Describing the plot is difficult for several reasons. One is that I should not give too much away. Another is that the plot is difficult to get a handle on. By the end of the movie, we are not sure what is going on. Like "Rashomon" and "La locataire" ("The Tenant," by Roman Polanski), I don't believe what the camera is telling me.

The gist of the plot is that Shigeharu Aoyama (played by Ryo Ishibashi) has been a widower for seven years, and his son has encouraged him to get a girlfriend. The fortyish Aoyama has no idea how to go about it, so he talks to his friend Yasuhisa Yoshikawa (Jun Kunimura). Yoshikawa is a film or television producer. They concoct a scheme to call in about thirty young women ostensibly to audition for a role. Among the thirty is Asami Yamazaki (Eihi Shiina), and Aoyama is quite taken with her. He asks her out, and the tale spins into a maelstrom.

The movie was directed in 1999 by Takashi Miike based on the screenplay by Daisuke Tengan. The movie is set in Japan, and some of my confusion is undoubtedly based on my unfamiliarity with that culture. For example, Aoyama is the owner of a successful company, and one of the women who works there walks him to the elevator to announce her engagement. Aoyama is surprised she's telling him and congratulates her rather awkwardly. She responds awkwardly, and he leaves. In another scene, it's clear she has some interest in Aoyama, but I never figured it out. Her character and reason for being in the film were never resolved as far as I could tell. I have no idea whether Miike was telling his viewers something or not.

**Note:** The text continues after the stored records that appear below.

(* ===== verification/SecProxy.v ===== *)
(** * Forwarding to EdgeProxy: [newReverseProxy] and its helpers in
    apps/securityedge/cmd/securityedge/main.go, internal/edgeprobe/probe.go

    [httputil.ReverseProxy] copies the request of the client, takes the
    hop-by-hop headers off the copy and gives both to [Rewrite], and the response
    to [ModifyResponse]; the copy's headers are arbitrary here.  The rewriting of
    the URL ([SetURL]), the transport and the server's answers are the
    library's. *)

From S2P Require Import Prelude GoStr GoText GoHttp NetIP NetIPFacts ProxyHeaders ClientIP Config ConfigFacts RateLimit SecPolicy Waf SecConfig SecConfigFacts.

Module EdgeProbe.
Definition HeaderName : str := "X-SecureEdge-Internal-Probe".
Definition HeaderValue : str := "connectivity-v1".
Definition UserAgent : str := "SecurityEdge-Connectivity-Probe/1.0".

Definition Mark (h : header) : header :=
  header_set (header_set (header_set (header_set h HeaderName HeaderValue) "User-Agent" UserAgent) "Cache-Control" "no-store") "Pragma" "no-cache".

Definition Strip (h : header) : header := header_del h HeaderName.
End EdgeProbe.

Module SecProxy.
Import SecConfig.

(** What [Rewrite] works with: the incoming request and the copy. *)
Record ProxyRequest := mkProxy { in_remote : str; in_host : str; in_tls : bool; out_header : header; out_host : str }.

Definition with_out (h : header) (pr : ProxyRequest) : ProxyRequest := mkProxy (in_remote pr) (in_host pr) (in_tls pr) h (out_host pr).
Definition with_out_host (host : str) (pr : ProxyRequest) : ProxyRequest := mkProxy (in_remote pr) (in_host pr) (in_tls pr) (out_header pr) host.

(** [ProxyRequest.SetXForwarded] *)
Definition SetXForwarded (pr : ProxyRequest) : ProxyRequest :=
  let h := out_header pr in
  let h := match SplitHostPort (in_remote pr) with
           | Some (host, _) =>
               let prior := header_values h "X-Forwarded-For" in
               header_set h "X-Forwarded-For" (match prior with [] => host | _ => join ", " prior ++ ", " ++ host end)
           | None => header_del h "X-Forwarded-For"
           end in
  let h := header_set h "X-Forwarded-Host" (in_host pr) in
  with_out (header_set h "X-Forwarded-Proto" (if in_tls pr then "https" else "http")) pr.

Section proxy.
Context {U : Unicode}.

(** The same text as EdgeProxy's [removeForwardingIdentityHeaders]. *)
Definition removeForwardingIdentityHeaders (configured : str) (order : list str) (h : header) : header :=
  ProxyHeaders.removeForwardingIdentityHeaders configured order h.

(** The function given as [Rewrite]; [order] is the order in which the headers
    are visited, [client] what [gateway.ResolvedClientIP] returns. *)
Definition Rewrite (cfg : ServerConfig) (targetHost client : str) (order : list str) (pr : ProxyRequest) : ProxyRequest :=
  let h := EdgeProbe.Strip (removeForwardingIdentityHeaders (s_forwarded cfg) order (out_header pr)) in
  let pr := SetXForwarded (with_out h pr) in
  let h := match ParseIP client with
           | Some _ => header_set (out_header pr) "X-Forwarded-For" client
           | None => out_header pr
           end in
  let pr := with_out (header_set h "Via" "1.1 SecurityEdge") pr in
  with_out_host (if s_preserve_host cfg then in_host pr else targetHost) pr.

Definition decision_headers : list str := lits ["X-Request-ID"; "X-Security-Action"; "X-Security-Score"].
Definition security_headers : list str := lits ["X-Content-Type-Options"; "Referrer-Policy"; "X-Frame-Options"; "Permissions-Policy"].

(** The function given as [ModifyResponse]. *)
Definition ModifyResponse (cfg : ServerConfig) (status : Z) (h : header) : header :=
  let h := header_set (header_del h "Server") "X-Security-Gateway" "SecurityEdge" in
  if status =? 101
  then let h := foldl header_del h decision_headers in if s_security_headers cfg then foldl header_del h security_headers else h
  else h.

(** [writeProxyError]; [quote] is the verb %q, [text] is [http.StatusText].  The
    format is a raw string, so it ends in a backslash and an n. *)
Definition writeProxyError (quote : str → str) (text : Z → str) (status : Z) (code id : str) (h : header) : Z * header * str :=
  (status,
   header_set (header_set (header_set h "Content-Type" "application/json; charset=utf-8") "Cache-Control" "no-store") "X-Request-ID" id,
   "{" ++ [dquote] ++ "error" ++ [dquote] ++ ":{" ++ [dquote] ++ "code" ++ [dquote] ++ ":" ++ quote code ++ "," ++ [dquote] ++ "message"
   ++ [dquote] ++ ":" ++ quote (text status) ++ "," ++ [dquote] ++ "request_id" ++ [dquote] ++ ":" ++ quote id ++ "}}" ++ [backslash] ++ "n").

(** The function given as [ErrorHandler]; [too_large] says whether the error is
    a [MaxBytesError]. *)
Definition ErrorHandler (quote : str → str) (text : Z → str) (too_large : bool) (id : str) (h : header) : Z * header * str :=
  if too_large then writeProxyError quote text 413 "body_too_large" id h else writeProxyError quote text 502 "edgeproxy_unavailable" id h.

(** ** What EdgeProxy is told *)

Lemma resolved_ip cl req remote : Resolver.remoteIP (req_remote req) = Some remote →
  ∃ a, 0 <= a < 2 ^ 128 ∧ Resolver.Resolve cl req = ip_string a.
Proof.
  intros Hr. rewrite (proj1 (Resolver.resolvers_agree cl [] [] req)). set (r := Resolver.to_edgeproxy cl).
  change Resolver.remoteIP with ClientIP.remoteIP in Hr.
  assert (∀ addr x, ClientIP.remoteIP addr = Some x → 0 <= x < 2 ^ 128) as Hrange.
  { intros addr x. unfold ClientIP.remoteIP. destruct (SplitHostPort addr) as [[host port]|]; apply NetFacts.ParseIP_range. }
  assert (∀ values chain, ClientIP.parseForwardedIPChain values = Some chain → Forall (λ a, 0 <= a < 2 ^ 128) chain) as Hchain.
  { intros values chain Hc. unfold ClientIP.parseForwardedIPChain in Hc. apply mapM_Some_1 in Hc. clear Hr. induction Hc as [|raw a raws chain Ha _ IH]; constructor; [|done].
    unfold ClientIP.parse_token in Ha. destruct (_ =?s _); [done|]. by eapply NetFacts.ParseIP_range. }
  unfold ClientIP.Resolve. rewrite Hr. pose proof (Hrange _ _ Hr) as Hre. destruct (negb _); [by exists remote|].
  destruct (ClientIP.parseForwardedIPChain _) as [chain|] eqn:Ec; [|by exists remote]. cbv zeta.
  assert (Forall (λ a, 0 <= a < 2 ^ 128) (chain ++ [remote])) as Hall by (apply Forall_app; split; [by eapply Hchain|by constructor]).
  pose proof (ClientIP.rightmost_split (ClientIP.trusted r) (reverse (chain ++ [remote]))) as H.
  destruct (ClientIP.rightmost_untrusted _ _) as [a|].
  - destruct H as (pre & post & Heq & _). exists a. split; [|done]. apply (proj1 (Forall_forall _ _) Hall). apply elem_of_reverse.
    rewrite Heq. apply elem_of_app. right. by left.
  - destruct (chain ++ [remote]) as [|a l]; [by exists remote|]. apply Forall_cons in Hall as [Ha _]. by exists a.
Qed.

Lemma chain_of_ip a : 0 <= a < 2 ^ 128 → ClientIP.parseForwardedIPChain [ip_string a] = Some [a].
Proof.
  intros Ha. destruct (Facts.ip_string_ok a) as (Hne & Hb & _). unfold ClientIP.parseForwardedIPChain. cbn [flat_map]. rewrite app_nil_r, split_single; cycle 1.
  { intros Hin. rewrite forallb_forall in Hb. by specialize (Hb _ (proj1 (list_elem_of_In _ _) Hin)). }
  cbn [mapM]. unfold ClientIP.parse_token. rewrite SecFacts.ip_trim. destruct (ip_string a =?s []) eqn:E; [by apply eqs_true in E|].
  by rewrite NetFacts.ip_roundtrip.
Qed.

(** The headers of a forwarded request, each of them. *)
Definition forwarded_field (cfg : ServerConfig) (client : str) (pr : ProxyRequest) (k : str) : option (list str) :=
  if k =?s "Via" then Some [lit "1.1 SecurityEdge"]
  else if k =?s "X-Forwarded-For" then Some [client]
  else if k =?s "X-Forwarded-Proto" then Some [if in_tls pr then lit "https" else lit "http"]
  else if k =?s "X-Forwarded-Host" then Some [in_host pr]
  else if k =?s canonical_key EdgeProbe.HeaderName then None
  else if ProxyHeaders.is_identity (s_forwarded cfg) k then None
  else out_header pr !! k.

Lemma Rewrite_fields cfg targetHost client order pr k ip : header_canonical (out_header pr) → order ≡ₚ (map_to_list (out_header pr)).*1 →
  ParseIP client = Some ip → out_header (Rewrite cfg targetHost client order pr) !! k = forwarded_field cfg client pr k.
Proof.
  intros Hc Ho Hip. unfold Rewrite, SetXForwarded. rewrite Hip. cbn [with_out_host with_out out_header in_remote in_host in_tls]. unfold forwarded_field.
  assert (∀ name value (h : header), canonical_key (lit name) = lit name →
    header_set h name value !! k = if k =?s name then Some [value] else h !! k) as Hset.
  { intros name value h Hn. rewrite header_set_lookup, Hn. destruct (k =?s name) eqn:E; [apply eqs_true in E as ->; by rewrite decide_True|].
    apply eqs_false in E. by rewrite decide_False by congruence. }
  rewrite !Hset by (vm_compute; reflexivity). destruct (k =?s "Via"); [done|]. destruct (k =?s "X-Forwarded-For") eqn:EF; [done|].
  destruct (k =?s "X-Forwarded-Proto"); [done|]. destruct (k =?s "X-Forwarded-Host"); [done|]. apply eqs_false in EF.
  assert (canonical_key "X-Forwarded-For" ≠ k) as Hk by (intros <-; by vm_compute in EF).
  assert (EdgeProbe.Strip (removeForwardingIdentityHeaders (s_forwarded cfg) order (out_header pr)) !! k
    = if k =?s canonical_key EdgeProbe.HeaderName then None else if ProxyHeaders.is_identity (s_forwarded cfg) k then None else out_header pr !! k) as E.
  { unfold EdgeProbe.Strip. rewrite header_del_lookup. destruct (k =?s _) eqn:E; [apply eqs_true in E as ->; by rewrite decide_True|].
    apply eqs_false in E. rewrite decide_False by congruence. by apply ProxyHeaders.removeForwardingIdentityHeaders_exact. }
  destruct (SplitHostPort (in_remote pr)) as [[host port]|].
  - by rewrite header_set_lookup, decide_False.
  - by rewrite header_del_lookup, decide_False.
Qed.

Lemma sole_address r fwd peer a : header_values (req_header fwd) "X-Forwarded-For" = [ip_string a] → 0 <= a < 2 ^ 128 →
  ClientIP.header_name r = lit "X-Forwarded-For" → ClientIP.remoteIP (req_remote fwd) = Some peer → ClientIP.trustedIP peer (ClientIP.trusted r) = true →
  ClientIP.Resolve (Some r) fwd = ip_string a.
Proof.
  intros Hv Ha Hn Hp Ht. unfold ClientIP.Resolve. rewrite Hp, Ht. cbn [negb]. rewrite Hn, Hv, chain_of_ip by done.
  change (reverse ([a] ++ [peer])) with [peer; a]. cbn [ClientIP.rightmost_untrusted]. rewrite Ht. cbn [negb]. by destruct (negb _).
Qed.

Lemma forwarded_address cfg client pr : forwarded_field cfg client pr (canonical_key "X-Forwarded-For") = Some [client].
Proof. reflexivity. Qed.

(** C10: EdgeProxy and SecurityEdge see one client.  Whatever forwarding headers a
    client sends, a request that SecurityEdge forwards carries exactly one
    address, the one SecurityEdge resolved, no other header that names a client
    and no probe marker; and an EdgeProxy that trusts the connection from
    SecurityEdge and reads X-Forwarded-For resolves the same client. *)
Theorem one_client_for_both cl r cfg targetHost order pr req fwd remote peer :
  header_canonical (out_header pr) → order ≡ₚ (map_to_list (out_header pr)).*1 → Resolver.remoteIP (req_remote req) = Some remote →
  let client := Resolver.Resolve cl req in
  req_header fwd = out_header (Rewrite cfg targetHost client order pr) →
  ClientIP.header_name r = lit "X-Forwarded-For" → ClientIP.remoteIP (req_remote fwd) = Some peer → ClientIP.trustedIP peer (ClientIP.trusted r) = true →
  ClientIP.Resolve (Some r) fwd = client ∧ ∀ k, req_header fwd !! k = forwarded_field cfg client pr k.
Proof.
  intros Hc Ho Hr client Hf Hn Hp Ht. destruct (resolved_ip cl req remote Hr) as (a & Ha & E). fold client in E. clearbody client.
  assert (∀ k, req_header fwd !! k = forwarded_field cfg client pr k) as Hk.
  { intros k. rewrite Hf. apply Rewrite_fields with (ip := a); [done|done|]. by rewrite E, NetFacts.ip_roundtrip. }
  split; [|exact Hk]. rewrite E. eapply sole_address; try done. unfold header_values. by rewrite Hk, forwarded_address, E.
Qed.

End proxy.

(** *** Witness: a client that claims to be someone else *)

Definition sample_headers : header :=
  {[ lit "X-Forwarded-For" := lits ["6.6.6.6"]; lit "X-Real-Ip" := lits ["6.6.6.6"]; canonical_key EdgeProbe.HeaderName := [EdgeProbe.HeaderValue];
     lit "Accept" := lits ["*/*"] ]}.
Definition sample_request : Request := mkRequest "GET" "app.test" (mkURL [] [] [] "/" [] false) sample_headers "203.0.113.7:55555".
Definition sample_proxy : ProxyRequest := mkProxy "203.0.113.7:55555" "app.test" true sample_headers [].
Definition sample_clients : Resolver.Resolver := Resolver.mk [] "X-Forwarded-For".
Definition sample_forwarded : Request :=
  mkRequest "GET" "app.test" (mkURL [] [] [] "/" [] false)
    (out_header (@Rewrite unicode_ascii (server Default) "127.0.0.1:8080" (Resolver.Resolve sample_clients sample_request) (map_to_list sample_headers).*1 sample_proxy))
    "10.0.0.9:4000".

Lemma proxy_sample_canonical : header_canonical sample_headers.
Proof.
  assert (Forall (λ k, canonical_key k = k) (map_to_list sample_headers).*1) as H by (apply (bool_decide_eq_true_1 _); vm_compute; reflexivity).
  intros k [v Hv]. apply (proj1 (Forall_forall _ _) H). apply list_elem_of_fmap. exists (k, v). split; [done|]. by apply elem_of_map_to_list.
Qed.

Lemma one_client_for_both_witness :
  ClientIP.Resolve (Some ClientIP.sample_resolver) sample_forwarded = lit "203.0.113.7"
  ∧ req_header sample_forwarded !! lit "X-Real-Ip" = None ∧ req_header sample_forwarded !! lit "Accept" = Some (lits ["*/*"]).
Proof.
  pose proof (@one_client_for_both unicode_ascii sample_clients ClientIP.sample_resolver (server Default) "127.0.0.1:8080" (map_to_list sample_headers).*1
    sample_proxy sample_request sample_forwarded (v4_prefix + 203 * 2 ^ 24 + 113 * 2 ^ 8 + 7) ClientIP.sample_remote proxy_sample_canonical (reflexivity _)
    ltac:(vm_compute; reflexivity) eq_refl eq_refl ltac:(vm_compute; reflexivity) ltac:(vm_compute; reflexivity)) as [H1 H2].
  refine (conj (eq_trans H1 _) (conj (eq_trans (H2 _) _) (eq_trans (H2 _) _))); vm_compute; reflexivity.
Defined.

(** The answer to a failed request is no JSON text: what follows the object is
    not a newline. *)
Example error_body_ends : (@ErrorHandler (λ s, [dquote] ++ s ++ [dquote]) (λ _, lit "Bad Gateway") false "id" ∅).2
  = (λ c, if c =?c "'" then dquote else c) <$> lit "{'error':{'code':'edgeproxy_unavailable','message':'Bad Gateway','request_id':'id'}}\n".
Proof. reflexivity. Qed.
End SecProxy.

Some of the time, I was reminded of Freud's concepts, but I have no clue whether Freud's ideas are cultural and limited to Europeans or whether they would apply to Japanese people as well.

"Audition" starts out as a straightforward flick about a man who loved his wife; she died in his arms in the hospital, and he raised his son alone. Aoyama and Yoshikawa have a conversation about loneliness in general and the loneliness of the Japanese in particular. Aoyama is urged by his son and by Yoshikawa to get a girlfriend. Yoshikawa's scheme of auditions for a movie strike Aoyama as dishonest, and at one point he describes the plan as criminal. It's my understanding that Aoyama feels guilty for deserting his wife, even though she's been dead for seven years. And I believe Aoyama feels uncomfortable with Asami's age of 24; at one point he's referred to as an old fool.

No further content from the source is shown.